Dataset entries
(** * The build-and-signal bridge of the Beam taxi consumer stack

    A shallow embedding of the orchestration part of the stack:

    - [NotifyLambda]: the inline Python handler of the resource
      [BeamTaxiConsumerBuildPipelineNotifyLambdaEB7E94E5] of
      [cdk.out/BeamTaxiCount-Build.template.json];
    - [Template]: the pipeline, wait condition, webhook and Lambda resources
      of the same template, as CloudFormation data;
    - [Stack]: the parameters and the construct call of [lib/cdk-stack.ts];
    - [Orchestrator], [Gate], [Intake]: the stage runner, the wait condition
      and the webhook dispatch.  Their engines are services of the hosting
      platform and are not part of the repository; they are modelled from the
      specification and are marked as such. *)

From Stdlib Require Import String Ascii List ZArith Lia Bool.
From stdpp Require Import base option strings gmap list.
Import ListNotations.

Local Open Scope string_scope.
Local Open Scope list_scope.

(** ** Python values and exceptions *)

#[local] Set Warnings "-register-all".

(** The values that [json] and the Lambda runtime hand to Python code.  A
    [dict] is kept as an association list in insertion order. *)
Inductive value : Type :=
| VNone
| VBool (b : bool)
| VInt (z : Z)
| VStr (s : string)
| VList (l : list value)
| VDict (d : list (string * value)).
(** What passing the checks of [check_entry] says of a plain tuple, and
    the descriptor built from it. *)
Lemma check_entry_sound mod_ items e :
  check_entry mod_ (PyTuple items) = Return e ->
  (4 <= length items <= 7)%nat
  /\ callable (item items 0) = true
  /\ callable (item items 1) = true
  /\ (forall i, (2 <= i < 6)%nat -> (i < length items)%nat ->
        optional_callable (item items i) = true)
  /\ exists members,
       e = CodecInfo members /\ length members = 7%nat
       /\ firstn (length items) members = items.
Proof.
  unfold check_entry.
  destruct ((4 <=? length items) && (length items <=? 7))%nat eqn:Hlen;
    [| discriminate].
  apply andb_true_iff in Hlen as [H4 H7]. apply Nat.leb_le in H4, H7.
  cbn [negb].
  match goal with
  | |- (if ?b then _ else _) = _ -> _ => destruct b eqn:Hbad; [discriminate |]
  end.
  apply orb_false_iff in Hbad as [Hbad Hi5].
  apply orb_false_iff in Hbad as [Hbad Hi4].
  apply orb_false_iff in Hbad as [Hbad Hi3].
  apply orb_false_iff in Hbad as [Hbad Hi2].
  apply orb_false_iff in Hbad as [Hi0 Hi1].
  apply negb_false_iff in Hi0, Hi1.
  rewrite optional_callable_checks in Hi2, Hi3.
  apply negb_false_iff in Hi2, Hi3.
  intros Hbuild.
  split; [lia |]. split; [assumption |]. split; [assumption |]. split.
  { intros i Hi Hlt.
    assert (Hcase : (i = 2 \/ i = 3 \/ i = 4 \/ i = 5)%nat) by lia.
    destruct Hcase as [-> | [-> | [-> | ->]]]; try assumption.
    - apply (guarded_optional_elim _ _ _ Hi4 Hlt).
    - apply (guarded_optional_elim _ _ _ Hi5 Hlt). }
  destruct ((length items <? 7)%nat || is_None (item items 6)) eqn:Hpad.
  - destruct (split_dot_1 (m_name mod_)) as [tail | e']; [| discriminate].
    apply CodecInfo_new_returns in Hbuild as [Hn ->].
    rewrite !length_app, repeat_length in Hn. cbn [length] in Hn.
    eexists. split; [reflexivity |].
    rewrite !length_app, repeat_length. cbn [length].
    replace (7 - (length items + (6 - length items + 1)))%nat with 0%nat
      by lia.
    cbn [repeat]. rewrite app_nil_r.
    split; [cbn [length]; lia |].
    rewrite firstn_app, Nat.sub_diag, firstn_all. cbn [firstn].
    apply app_nil_r.
  - apply CodecInfo_new_returns in Hbuild as [Hn ->].
    apply orb_false_iff in Hpad as [Hlen7 _]. apply Nat.ltb_ge in Hlen7.
    assert (Hl : length items = 7%nat) by lia.
    eexists. split; [reflexivity |]. rewrite Hl. cbn [Nat.sub repeat].
    rewrite app_nil_r. split; [exact Hl |].
    rewrite <- Hl. apply firstn_all.
Qed.


(** X17: a descriptor obtained from a plain tuple has passed every check:
    the tuple had 4 to 7 members, its first two were callable, its third
    to sixth were [None] or callable; the descriptor has exactly seven
    members and starts with the members of the tuple. *)
Theorem search_function_validated
    isalnum imp encoding st modname mod_ st1 items e :
  _cache st !! encoding = None ->
  import_first imp (modnames_of (_aliases st) (normalize_str isalnum encoding))
    st = (Return (Some (modname, mod_)), st1) ->
  m_getregentry mod_ = Some (Return (PyTuple items)) ->
  fst (search_function isalnum imp encoding st) = Return (Some e) ->
  (4 <= length items <= 7)%nat
  /\ callable (item items 0) = true
  /\ callable (item items 1) = true
  /\ (forall i, (2 <= i < 6)%nat -> (i < length items)%nat ->
        optional_callable (item items i) = true)
  /\ exists members,
       e = CodecInfo members /\ length members = 7%nat
       /\ firstn (length items) members = items.
Proof.
  intros Hmiss Hload Hattr Hres.
  pose proof (search_function_loaded _ _ _ _ _ _ _ Hmiss Hload) as H.
  rewrite Hattr in H.
  destruct (check_entry mod_ (PyTuple items)) as [entry | e'] eqn:Hchk.
  - destruct H as [_ H]. rewrite H in Hres.
    assert (He : e = entry).
    { destruct (m_getaliases mod_) as [[l | e'] |];
        [| destruct e' |]; congruence. }
    subst e. apply (check_entry_sound mod_ items entry Hchk).
  - rewrite H in Hres. discriminate.
Qed.

Lemma search_function_validated_witness :
  (4 <= length [PyCallable 0; PyCallable 1; PyNone; PyNone] <= 7)%nat
  /\ callable (item [PyCallable 0; PyCallable 1; PyNone; PyNone] 0) = true
  /\ callable (item [PyCallable 0; PyCallable 1; PyNone; PyNone] 1) = true
  /\ (forall i, (2 <= i < 6)%nat ->
        (i < length [PyCallable 0; PyCallable 1; PyNone; PyNone])%nat ->
        optional_callable
          (item [PyCallable 0; PyCallable 1; PyNone; PyNone] i) = true)
  /\ exists members,
       CodecInfo [PyCallable 0; PyCallable 1; PyNone; PyNone; PyNone;
                  PyNone; PyStr (py "legacy")]
       = CodecInfo members
       /\ length members = 7%nat
       /\ firstn (length [PyCallable 0; PyCallable 1; PyNone; PyNone])
            members
          = [PyCallable 0; PyCallable 1; PyNone; PyNone].
Proof.
  apply (search_function_validated isalnum_latin1 site_modules
           (py "legacy") (initial []) (py "legacy") legacy
           (add_log (initial []) [import_of (py "legacy")])).
  - reflexivity.
  - vm_compute. reflexivity.
  - reflexivity.
  - vm_compute. reflexivity.
Defined.



(** X19: when a resolution returns a descriptor from a module that
    declares aliases, every declared alias that had no target yet points
    to the candidate name that loaded, every alias that had a target
    keeps it, and nothing else is added; a later resolution of such a new
    alias therefore tries that module first. *)
Theorem search_function_registers_aliases
    isalnum imp encoding st modname mod_ st1 g entry l :
  _cache st !! encoding = None ->
  import_first imp (modnames_of (_aliases st) (normalize_str isalnum encoding))
    st = (Return (Some (modname, mod_)), st1) ->
  m_getregentry mod_ = Some (Return g) ->
  check_entry mod_ g = Return entry ->
  m_getaliases mod_ = Some (Return l) ->
  fst (search_function isalnum imp encoding st) = Return (Some entry)
  /\ registers (_aliases st) l modname
       (_aliases (snd (search_function isalnum imp encoding st)))
  /\ (forall a, In a l -> _aliases st !! a = None ->
        modnames_of (_aliases (snd (search_function isalnum imp encoding st)))
          a
        = [modname; a]).
Proof.
  intros Hmiss Hload Hattr Hchk Hal.
  destruct (search_function isalnum imp encoding st) as [res st'] eqn:H.
  apply search_function_paths in H
    as [(e0 & Hhit & _) | (_ & r & evs & Hspec & H)]; [congruence |].
  destruct (import_first_facts _ _ _ _ Hspec) as (_ & _ & _ & Hfacts).
  rewrite Hspec in Hload. injection Hload as -> _.
  destruct (Hfacts modname mod_ eq_refl) as (_ & Hus & _).
  rewrite Hattr, Hchk, Hal in H. destruct H as (_ & -> & Hreg & _).
  cbn [fst snd]. split; [reflexivity |]. split; [exact Hreg |].
  intros a Hin Hnone. destruct Hreg as (_ & Hnew & _).
  unfold modnames_of, py_or. rewrite (Hnew a Hnone Hin).
  unfold usable in Hus. apply andb_true_iff in Hus as [-> _]. reflexivity.
Qed.

Lemma search_function_registers_aliases_witness :
  fst (search_function isalnum_latin1 alias_modules (py "ISO-8859-1")
         (initial [(py "ISO_8859_1", py "iso8859_1");
                   (py "l1", py "latin1")]))
  = Return (Some (CodecInfo [PyCallable 0; PyCallable 1; PyNone; PyNone;
                             PyCallable 4; PyCallable 5;
                             PyStr (py "iso8859_1")]))
  /\ registers
       (_aliases (initial [(py "ISO_8859_1", py "iso8859_1");
                           (py "l1", py "latin1")]))
       [py "latin_1"; py "l1"; py "latin_1"] (py "iso8859_1")
       (_aliases
          (snd (search_function isalnum_latin1 alias_modules
                  (py "ISO-8859-1")
                  (initial [(py "ISO_8859_1", py "iso8859_1");
                            (py "l1", py "latin1")]))))
  /\ (forall a,
        In a [py "latin_1"; py "l1"; py "latin_1"] ->
        _aliases (initial [(py "ISO_8859_1", py "iso8859_1");
                           (py "l1", py "latin1")]) !! a = None ->
        modnames_of
          (_aliases
             (snd (search_function isalnum_latin1 alias_modules
                     (py "ISO-8859-1")
                     (initial [(py "ISO_8859_1", py "iso8859_1");
                               (py "l1", py "latin1")]))))
          a
        = [py "iso8859_1"; a]).
Proof.
  apply (search_function_registers_aliases isalnum_latin1 alias_modules
           (py "ISO-8859-1")
           (initial [(py "ISO_8859_1", py "iso8859_1");
                     (py "l1", py "latin1")])
           (py "iso8859_1") iso8859_1
           (add_log (initial [(py "ISO_8859_1", py "iso8859_1");
                              (py "l1", py "latin1")])
              [import_of (py "iso8859_1")])
           (PyTuple [PyCallable 0; PyCallable 1; PyNone; PyNone;
                     PyCallable 4; PyCallable 5])).
  - reflexivity.
  - vm_compute. reflexivity.
  - reflexivity.
  - reflexivity.
  - reflexivity.
Defined.

(** ** Further properties of the win32 hook *)

Lemma py_inj s s' : py s = py s' -> s = s'.
Proof.
  unfold py. intros H.
  apply (f_equal (List.map ascii_of_N)) in H.
  rewrite !List.map_map in H.
  rewrite !(List.map_ext _ (fun a => a) ascii_N_embedding) in H.
  rewrite !List.map_id in H.
  apply (f_equal string_of_list_ascii) in H.
  rewrite !string_of_list_ascii_of_string in H. exact H.
Qed.

Lemma str_of_int_inj n n' : str_of_int n = str_of_int n' -> n = n'.
Proof.
  unfold str_of_int. intros H. apply py_inj in H.
  apply (f_equal NilEmpty.uint_of_string) in H.
  rewrite !NilEmpty.usu in H. injection H as H.
  apply (f_equal N.of_uint) in H.
  rewrite !DecimalN.Unsigned.of_to in H. exact H.
Qed.

(** X20: the hook answers for the active code page only: with active code
    page [n], the name "cp" followed by any other number gets no
    result. *)
Theorem alias_mbcs_other_code_page (n n' : N) encodings_mbcs :
  n' <> n ->
  _alias_mbcs (Some n) encodings_mbcs (py "cp" ++ str_of_int n')
  = Return None.
Proof.
  intros Hne. unfold _alias_mbcs.
  rewrite bool_decide_eq_false_2; [reflexivity |].
  intros H. apply app_inv_head in H. apply str_of_int_inj in H. auto.
Qed.

Lemma alias_mbcs_other_code_page_witness :
  _alias_mbcs (Some 1252) (Some mbcs) (py "cp" ++ str_of_int 125)
  = Return None.
Proof.
  apply (alias_mbcs_other_code_page 1252 125 (Some mbcs)).
  discriminate.
Defined.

# TASK DETAILS:
Count how many lines of the entries contain the word "discriminate", and respond with that count only.

# TASK RESULT:
5